Skaffold's valuations are not reliable but I still take notice of their past ratings and ARB has been an 'A' quality stock for 9 of the past 10 years.

If interested, and here is where Skaffold gets dodgy - looking into the future using stale and anonymous analysts' inputs:

Valuations using analyst consensus eps for

FY's 13, 14, 15

$9.68, 10.90, 12.16

Number of analysts 

8, 8, 7

Pretty tight consensus with not much range in estimates especially for FY13 and 14

Trading at a FY15 P/E of 16.3


----------



## System (10 April 2015)

On April 9th, 2015, ARB Corporation Limited changed its ASX code from ARP to ARB.


----------



## ukulele (22 May 2015)

Interesting no one is talking about ARB. 

If you held a year ago you'd be well up including the special dividend of $1.00. More recent technical action has seen it break out of a range from just under 13.00 to around 12.10. A bullish candle on the 11th of May and then boom a couple of days later. Looking for a bit of a pullback into the 10 to 20 MA zone in the near term.

Any other thoughts?


----------



## notting (22 May 2015)

ukulele said:


> Any other thoughts?




Guess were all dyslexic city slickers.

ARP What are they trying to do to me!

It makes more sense now. Not every one was able to attend Howard Coleman's bar mitzvah.

I'd like to know the net worth or Nick Radge Vs Howard. Ultimate Techi vs Extremist (that's supposed to be humor for Fundamentalist.)

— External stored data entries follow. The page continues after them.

Context (Hfresh : fresh v s) (Hpath : nibbles_ok path) (Hlen : (length path < 64)%nat).
Context (Hkeys : content_in path m) (Hsize : N.of_nat (size m) < 2 ^ 64).
Context (Hnd : NoDup ixs).
Context (Hds : ∀ d, d ∈ ds → d.1.1 < 16 ∧
  result s v (path ++ [d.1.1]) (sub (length path) d.1.1 m) (old_keys d.1.1) d.1.2 d.2.1 d.2.2).
Context (Hold : ∀ i c, olds !! i = Some c → ∃ nd m0, i < 16 ∧
  s !! child_key path i c = Some nd ∧ node_hash (E := anyhow) nd = Ok (ch_hash c) ∧
  node_type nd = ch_node_type c ∧ rep s (path ++ [i]) nd m0 ∧ (i ∉ ixs → m0 = sub (length path) i m)).
Context (Hnone : ∀ i, olds !! i = None → i ∉ ixs → sub (length path) i m = ∅).

Lemma old_keys_under i k : old_keys i k → under (path ++ [i]) k ∧ is_Some (s !! k).
Proof.
  intros (c & nd & Hi & Hst & Hk). destruct (Hold i c Hi) as (nd' & m0 & Hlt & Hst' & _ & _ & Hr & _).
  rewrite Hst in Hst'. injection Hst' as <-. destruct Hk as [->|Hk].
  - split; [|by rewrite Hst]. by apply under_self, snoc_ok.
  - split; [eapply below_under, reach_under|eapply reach_stored]; done.
Qed.
(** Every updated child is listed once. *)
Lemma ds_unique d d' : d ∈ ds → d' ∈ ds → d.1.1 = d'.1.1 → d = d'.
Proof.
  intros [x Hx]%list_elem_of_lookup [y Hy]%list_elem_of_lookup Heq.
  assert (x = y) as ->; [|congruence]. eapply (NoDup_lookup ixs); [exact Hnd| |].
  - unfold ixs. by rewrite <- list_fmap_compose, list_lookup_fmap, Hx.
  - unfold ixs. by rewrite <- list_fmap_compose, list_lookup_fmap, Hy; cbn; rewrite Heq.
Qed.
Lemma created_NoDup : NoDup created.*1.
Proof.
  unfold created, ixs in *. clear -Hnd. induction ds as [|[[i o] ?] l IH]; [constructor|].
  rewrite !fmap_cons in Hnd. apply NoDup_cons in Hnd as [Hni Hnd']. specialize (IH Hnd').
  rewrite fmap_cons. unfold some_children in *. cbn [omap list_omap fst snd] in *. destruct o as [nd|]; [|done]. cbn.
  constructor; [|done]. intros Hin. apply Hni. apply list_elem_of_fmap in Hin as ([j nd'] & -> & Hin).
  apply list_elem_of_omap in Hin as ([j' o'] & Hin & Heq). cbn in *. destruct o'; [|done]. injection Heq as -> ->.
  apply (list_elem_of_fmap_2 fst _ _ Hin).
Qed.

Lemma stale_old d k : d ∈ ds → k ∈ stale_keys d.2.2 → old_keys d.1.1 k.
Proof.
  intros Hd (x & -> & Hx)%list_elem_of_fmap. destruct (Hds d Hd) as [_ Hr].
  pose proof (r_stale _ _ _ _ _ _ _ _ Hr) as Hs. rewrite Forall_forall in Hs. by apply Hs.
Qed.
(** What the children use is new, or old and not stale. *)
Lemma uses_below k :
  (∃ d, d ∈ ds ∧ uses (overlay d.2.1 s) (path ++ [d.1.1]) d.1.2 k) ∨ (∃ i, i ∉ ixs ∧ old_keys i k) ↔
  k ∈ below_new.*1 ∨ (all_old_keys k ∧ k ∉ stale_keys below_stale).
Proof.
  assert (∀ i d, d ∈ ds → old_keys i k → k ∈ stale_keys d.2.2 → d.1.1 = i) as Hsame.
  { intros i d Hd Hk Hs. apply (under_disjoint path _ _ k); apply old_keys_under; [|done]. by apply stale_old. }
  rewrite elem_of_below_new, elem_of_stale_keys. split.
  - intros [(d & Hd & Hu)|(i & Hi & Hk)].
    + destruct (Hds d Hd) as [_ Hr]. apply (r_uses _ _ _ _ _ _ _ _ Hr) in Hu as [Hu|[HD Hns]]; [left; eauto|right].
      split; [by eexists|]. intros (d' & Hd' & Hs). apply Hns. assert (d' = d) as ->; [|done].
      apply ds_unique; [done..|]. by apply Hsame.
    + right. split; [by eexists|]. intros (d' & Hd' & Hs). apply Hi, elem_of_ixs. exists d'. eauto.
  - intros [(d & Hd & Hk)|[[i Hk] Hns]].
    + left. exists d. split; [done|]. destruct (Hds d Hd) as [_ Hr]. apply (r_uses _ _ _ _ _ _ _ _ Hr). by left.
    + destruct (decide (i ∈ ixs)) as [(d & Hd & <-)%elem_of_ixs|]; [left|right; eauto].
      exists d. split; [done|]. destruct (Hds d Hd) as [_ Hr]. apply (r_uses _ _ _ _ _ _ _ _ Hr). right.
      split; [done|]. intros Hs. apply Hns. eauto.
Qed.
Lemma below_stale_ok : Forall (λ x, stale_since_version x = v ∧ all_old_keys (stale_node_key x)) below_stale.
Proof.
  rewrite Forall_forall. intros x (d & Hd & Hx)%elem_of_below_stale. destruct (Hds d Hd) as [_ Hr].
  pose proof (r_stale _ _ _ _ _ _ _ _ Hr) as Hs. rewrite Forall_forall in Hs. destruct (Hs x Hx). split; [done|by eexists].
Qed.
Lemma below_new_level l : l ≡ₚ created → new_ok v path (below_new ++ level v path l).
Proof.
  intros Hl. pose proof (new_ok_level v path ((λ d, (d.1.1, d.2.1)) <$> ds) l) as Hn.
  rewrite <- !list_fmap_compose in Hn. unfold below_new. rewrite <- list_fmap_compose. apply Hn.
  - unfold ixs in Hnd. by rewrite <- list_fmap_compose in Hnd.
  - intros x (d & -> & Hd)%list_elem_of_fmap. cbn. destruct (Hds d Hd) as [? Hr]. split; [apply Hr|by apply snoc_ok].
  - rewrite Hl. apply created_NoDup.
  - intros i. rewrite Hl. intros ([j nd] & -> & (d & Hd & Heq)%elem_of_created)%list_elem_of_fmap.
    apply list_elem_of_fmap. exists d. split; [|done]. cbn. by rewrite Heq.
Qed.
Lemma below_new_sub d : d ∈ ds → d.2.1 ⊆ below_new.
Proof.
  intros Hd x Hx. unfold below_new. rewrite <- list_fmap_compose. apply elem_of_concat.
  exists d.2.1. split; [|done]. by apply (list_elem_of_fmap_2 (fst ∘ snd)).
Qed.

ARB? Well, keep on keeping on, I guess.  Did well to keep going when Ausi car manufacturing died. Tss got legs! (let's not worry about self driving Google cars for a decade or two not so many nudge bars needed.)


----------



## tinhat (22 May 2015)

The recent spike in the price is no doubt due to the budget. They should do well from the small business write-off.


----------



## greggles (1 May 2018)

ubtheboss said:


> It's been on a great and steady upward trend for months now.




Seven and a half years later and ARB is still roaring along, and hitting new all-time highs today. A fantastic buy and hold stock for the long term.

Did anyone get into this back in 2008 and ride it all the way to $21?


----------



## kid hustlr (2 May 2018)

Another strong day - up 6%

Edit in hindsight it was there to be taken - for those who can get past the fact it was $3 10 years ago. Be interesting to see if it sells of tomorrow in a similar way to previous spikes up.


----------



## peter2 (2 May 2018)

Great daily chart for a BO trader. Was very tempted yesterday, but the daily volume is a bit thin. 
Too late for me now.


----------



## Darc Knight (31 December 2018)

ARB Corporation Limited (ARB) designs, manufactures, distributes and sells four-wheel drive vehicle accessories and light metal engineering works with manufacturing plants in Victoria, Australia and Rayong, Thailand. ARB has a warehouse and sales centre located in Australia, Thailand and USA, as well as distributers in over 100 countries worldwide.
Almost at a 52 week low of $15.38 so possibly a chance of rebound?
PE Ratio - 23.8
EPS ($) -. 0.643
Earnings Yield -. 4.20%
NTA ($) - 3.50
Dividend Yield - 2.42%
DPS ($) - 0.37
Gross Div. Yield - 3.45%
Gross DPS ($) - 0.5285
https://www.marketindex.com.au/asx/arb

4WD enthusiasm doesn't seem to be abating here in Aus.


----------



## galumay (31 December 2018)

I looked again when they fell below $16 - I have had them on my "invincibles" list, expensive, super businesses you look to buy in a market crash. In the end I felt there were some real structural problems with the business and I was not convinced they were fair value let alone cheap at $16


----------



## Darc Knight (1 January 2019)

ARB dropped by over 2% yesterday while the Index dropped by only .1%. It's ASX ranking went from 202 to 205 as well.


----------



## barney (1 January 2019)

Darc Knight said:


> ARB dropped by over 2% yesterday while the Index dropped by only .1%. It's ASX ranking went from 202 to 205 as well.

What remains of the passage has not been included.